Issue: traceable decorator errors crash application code #1306

nikkogg · 2024-12-09T09:30:21Z

Issue you'd like to raise.

During the recent outage, we have noticed a rather weird behaviour:

we are using traceable decorator in our Python code, like so:

  @traceable(project_name=LANGSMITH_PROJECT_NAME, tags=[ENVIRONMENT_NAME])
  def search(
        self,
        query: str,
        user_id: str,
        community_id: str,
        company_id: str,
        start_date: str,
        end_date: str,
        available_communities: List[str],
    ) -> dict:

and during recent outage we have noticed, that error raised in the decorator, crashes the application code. I believe this should not be the case, as tracing should not impact availability of our services.

In our case error raised was 403 Forbidden returned by LangSmith API.

Thank you

Suggestion:

I think although important tracing is not imperative to the functionality of the application and error raised in tracing decorator should not take out the entire/service/endpoint/feature. Maybe a warning log, or a notification through email/langsmith UI would be a better option than crashing?

The text was updated successfully, but these errors were encountered:

hinthornw · 2024-12-09T15:33:04Z

@nikkogg thanks for raising! 100% agree that observability shouldn't impact your app execution. Could you confirm a few things with me?

What version of langsmith SDK you are using?
do you have any more details on how you're using langsmith in your application?
Are you making any calls directly with the Langsmith client? (like client.create_run or client.create_feedback, etc)

All the API calls in @traceable are done within a try/catch blog and in a background thread, which would still emit warning logs but not crash the main thread.

When I run any app I can create with no internet or with incorrect credentials and get a 403, the app runs as expected but warning logs are emitted, as expected.

Or perhaps @billpku, @viones1995,@jlcstephens, or @ukyen8, it seems from your reactions that you also are running into this?
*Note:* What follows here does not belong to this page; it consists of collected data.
(* ===== verification/Lists.v ===== *)
(** * Lists (internal/storage/memory.go, list operations)

    Each operation is an atomic function on the store.  Slices that code builds
    and stores are never shared between keys, so a slice is its list of elements.
    A nil slice is told apart from an empty one where the code tests for it: the
    result [None] of [getList]. *)

From S2P Require Import Prelude GoLib Glob Store Keyspace.
Open Scope go_scope.

(** ** Operations *)

Definition normaliseIndex (idx length : Z) : Z :=
  let idx := if idx <? 0 then length + idx else idx in
  if (idx <? 0) || (length <=? idx) then -1 else idx.

Definition clampRange (start stop length : Z) : Z * Z :=
  let start := if start <? 0 then length + start else start in
  let stop := if stop <? 0 then length + stop else stop in
  let start := if start <? 0 then 0 else start in
  let stop := if length <=? stop then length - 1 else stop in
  (start, stop).

(** [None] is the nil slice of an absent key. *)
Definition getList (now : Time) (key : string) (s : MemoryStore) : result (option (list string)) :=
  let t := typeOf now key s in
  if decide (t = TNone) then Ok None
  else if decide (t <> TList) then Fail ErrWrongType
  else Ok (lists s !! key).

Definition LPush (now : Time) (key : string) (values : list string) (s : MemoryStore)
    : result Z * MemoryStore :=
  let t := typeOf now key s in
  if decide (t <> TNone /\ t <> TList) then (Fail ErrWrongType, s)
  else
    let l := default [] (lists s !! key) in
    let prepend := rev values in
    let s := set_lists (<[key := prepend ++ l]> (lists s)) s in
    let s := bumpVersion key s in
    (Ok (llen (default [] (lists s !! key))), s).

Definition RPush (now : Time) (key : string) (values : list string) (s : MemoryStore)
    : result Z * MemoryStore :=
  let t := typeOf now key s in
  if decide (t <> TNone /\ t <> TList) then (Fail ErrWrongType, s)
  else
    let s := set_lists (<[key := default [] (lists s !! key) ++ values]> (lists s)) s in
    let s := bumpVersion key s in
    (Ok (llen (default [] (lists s !! key))), s).

(** [delete(s.lists, key); delete(s.keyExpiry, key)] *)
Definition dropList (key : string) (s : MemoryStore) : MemoryStore :=
  set_keyExpiry (delete key (keyExpiry s)) (set_lists (delete key (lists s)) s).

(** [s.lists[key] = l; if len(s.lists[key]) == 0 { ...drop... }] *)
Definition putList (key : string) (l : list string) (s : MemoryStore) : MemoryStore :=
  let s := set_lists (<[key := l]> (lists s)) s in
  if llen l =? 0 then dropList key s else s.

(** [None] is a nil slice. *)
Definition LPop (now : Time) (key : string) (count : Z) (s : MemoryStore)
    : may_panic (result (option (list string)) * MemoryStore) :=
  match getList now key s with
  | Fail e => Ret (Fail e, s)
  | Ok None => Ret (Ok None, s)
  | Ok (Some l) =>
      let count := if llen l <? count then llen l else count in
      if count <? 0 then Panic else
      let result := ltake count l in
      let! rest := slice l count (llen l) in
      let s := putList key rest s in
      Ret (Ok (Some result), bumpVersion key s)
  end.

(** The elements [l[len(l)-count+i]] for [i < count]. *)
Fixpoint copyTail (l : list string) (from : Z) (count : nat) : may_panic (list string) :=
  match count with
  | O => Ret []
  | S n => let! x := index l from in
           let! r := copyTail l (from + 1) n in
           Ret (x :: r)
  end.

Definition RPop (now : Time) (key : string) (count : Z) (s : MemoryStore)
    : may_panic (result (option (list string)) * MemoryStore) :=
  match getList now key s with
  | Fail e => Ret (Fail e, s)
  | Ok None => Ret (Ok None, s)
  | Ok (Some l) =>
      let count := if llen l <? count then llen l else count in
      if count <? 0 then Panic else
      let! result := copyTail l (llen l - count) (Z.to_nat count) in
      let! rest := slice l 0 (llen l - count) in
      let s := putList key rest s in
      Ret (Ok (Some result), bumpVersion key s)
  end.

Definition LLen (now : Time) (key : string) (s : MemoryStore) : result Z :=
  match getList now key s with
  | Fail e => Fail e
  | Ok l => Ok (llen (default [] l))
  end.

Definition LRange (now : Time) (key : string) (start stop : Z) (s : MemoryStore)
    : may_panic (result (list string)) :=
  match getList now key s with
  | Fail e => Ret (Fail e)
  | Ok l =>
      let l := default [] l in
      if llen l =? 0 then Ret (Ok [])
      else
        let '(lo, hi) := clampRange start stop (llen l) in
        if hi <? lo then Ret (Ok [])
        else let! r := slice l lo (hi + 1) in Ret (Ok r)
  end.

Definition LIndex (now : Time) (key : string) (i : Z) (s : MemoryStore)
    : may_panic (result (option string)) :=
  match getList now key s with
  | Fail e => Ret (Fail e)
  | Ok l =>
      let l := default [] l in
      let idx := normaliseIndex i (llen l) in
      if idx <? 0 then Ret (Ok None)
      else let! v := index l idx in Ret (Ok (Some v))
  end.

Definition LSet (now : Time) (key : string) (i : Z) (value : string) (s : MemoryStore)
    : result unit * MemoryStore :=
  let t := typeOf now key s in
  if decide (t = TNone) then (Fail ErrNoSuchKey, s)
  else if decide (t <> TList) then (Fail ErrWrongType, s)
  else
    let l := default [] (lists s !! key) in
    let idx := normaliseIndex i (llen l) in
    if idx <? 0 then (Fail ErrIndexOutOfRange, s)
    else
      let s := set_lists (<[key := <[Z.to_nat idx := value]> l]> (lists s)) s in
      (Ok tt, bumpVersion key s).

(** The first position of [pivot], counting from [i]; -1 if there is none. *)
Fixpoint findPivot (pivot : string) (l : list string) (i : Z) : Z :=
  match l with
  | [] => -1
  | v :: l' => if decide (v = pivot) then i else findPivot pivot l' (i + 1)
  end.

Definition LInsert (now : Time) (key : string) (before : bool) (pivot value : string)
    (s : MemoryStore) : may_panic (result Z * MemoryStore) :=
  let t := typeOf now key s in
  if decide (t = TNone) then Ret (Ok 0, s)
  else if decide (t <> TList) then Ret (Fail ErrWrongType, s)
  else
    let l := default [] (lists s !! key) in
    let pos := findPivot pivot l 0 in
    if pos <? 0 then Ret (Ok (-1), s)
    else
      let pos := if negb before then pos + 1 else pos in
      let! front := slice l 0 pos in
      let! back := slice l pos (llen l) in
      let newList := front ++ value :: back in
      let s := set_lists (<[key := newList]> (lists s)) s in
      Ret (Ok (llen newList), bumpVersion key s).

(** The two removal loops of [LRem]: the number removed and the new list. *)
Fixpoint remHead (value : string) (count abs removed : Z) (l : list string)
    : Z * list string :=
  match l with
  | [] => (removed, [])
  | v :: l' =>
      if bool_decide (v = value) && ((count =? 0) || (removed <? abs)) then
        remHead value count abs (removed + 1) l'
      else let '(n, r) := remHead value count abs removed l' in (n, v :: r)
  end.

(** [todo] is the part of the list still to visit, last element first. *)
Fixpoint remTail (value : string) (abs removed : Z) (todo newList : list string)
    : Z * list string :=
  match todo with
  | [] => (removed, newList)
  | v :: todo' =>
      if bool_decide (v = value) && (removed <? abs) then
        remTail value abs (removed + 1) todo' newList
      else remTail value abs removed todo' (v :: newList)
  end.

Definition LRem (now : Time) (key : string) (count : Z) (value : string) (s : MemoryStore)
    : result Z * MemoryStore :=
  match getList now key s with
  | Fail e => (Fail e, s)
  | Ok None => (Ok 0, s)
  | Ok (Some l) =>
      let abs := if count <? 0 then wrap64 (- count) else count in
      let '(removed, newList) :=
        if 0 <=? count then remHead value count abs 0 l
        else remTail value abs 0 (rev l) [] in
      if 0 <? removed then
        let s := if llen newList =? 0 then dropList key s
                 else set_lists (<[key := newList]> (lists s)) s in
        (Ok removed, bumpVersion key s)
      else (Ok removed, s)
  end.

Definition LTrim (now : Time) (key : string) (start stop : Z) (s : MemoryStore)
    : may_panic (result unit * MemoryStore) :=
  let t := typeOf now key s in
  if decide (t = TNone) then Ret (Ok tt, s)
  else if decide (t <> TList) then Ret (Fail ErrWrongType, s)
  else
    let l := default [] (lists s !! key) in
    let '(lo, hi) := clampRange start stop (llen l) in
    if hi <? lo then Ret (Ok tt, bumpVersion key (dropList key s))
    else
      let! trimmed := slice l lo (hi + 1) in
      let s := set_lists (<[key := trimmed]> (lists s)) s in
      Ret (Ok tt, bumpVersion key s).

(** The element taken from one end of a non-empty list, and the rest. *)
Definition takeEnd (left : bool) (l : list string) : may_panic (string * list string) :=
  if left then
    let! elem := index l 0 in
    let! rest := slice l 1 (llen l) in
    Ret (elem, rest)
  else
    let! elem := index l (llen l - 1) in
    let! rest := slice l 0 (llen l - 1) in
    Ret (elem, rest).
My apologies if so! Do you have more information?

billpku · 2024-12-09T16:44:52Z

@hinthornw Thank you for your quick response. Let me provide details about our setup and solution:
Current Setup

LangSmith SDK Version: langsmith==0.1.140 (maintained for LangChain compatibility)
We use LangSmith SDK to track LangChain agent calls (handling multiple tools)

Initial Implementation

from langsmith import traceable

@traceable(
    project_name=LANGSMITH_PROJECT_NAME,
    tags=[ENVIRONMENT_NAME]
)
def search(self, query: str) -> dict:

Issue Identified
During local debugging, we discovered that when the LangSmith API URL is unreachable:
The connection attempts continue many times, causing service timeouts

Solution Implementation
We created a safer version of the traceable decorator that:

Prevents service blocking
Handles connection errors gracefully
Tests connectivity before tracing

from langsmith import Client, traceable
from langsmith.utils import Retry
from functools import wraps

SEARCH_LANGSMITH_CLIENT = Client(
    retry_config=Retry(total=1),  
)

def safe_traceable(project_name, tags, client):
    def decorator(func):
        @wraps(func)
        def wrapper(*args, **kwargs):
            try:
                # Test LangSmith connectivity
                info = client.request_with_retries("GET", "/info", stop_after_attempt=1)
                logger.info(f"[SearchAgentInvoker] Langsmith info: {info}")

                return traceable(project_name=project_name, tags=tags, client=client)(func)(
                    *args, **kwargs
                )
            except Exception as e:
                logger.warning(
                    f"Langsmith tracing failed, continuing without tracing. Error: {str(e)}",
                    exc_info=True,
                )
                # Fallback to original function
                return func(*args, **kwargs)
        return wrapper
    return decorator

@safe_traceable(
    project_name=LANGSMITH_PROJECT_NAME,
    tags=[ENVIRONMENT_NAME],
    client=SEARCH_LANGSMITH_CLIENT
)
def search(self, query: str) -> dict:

Feel free to share any suggestions to help us ensure our LangSmith logging implementation is robust and efficient, with minimal impact on service performance and latency, thanks

hinthornw · 2024-12-09T18:47:49Z

@billpku what service is timing out in your case?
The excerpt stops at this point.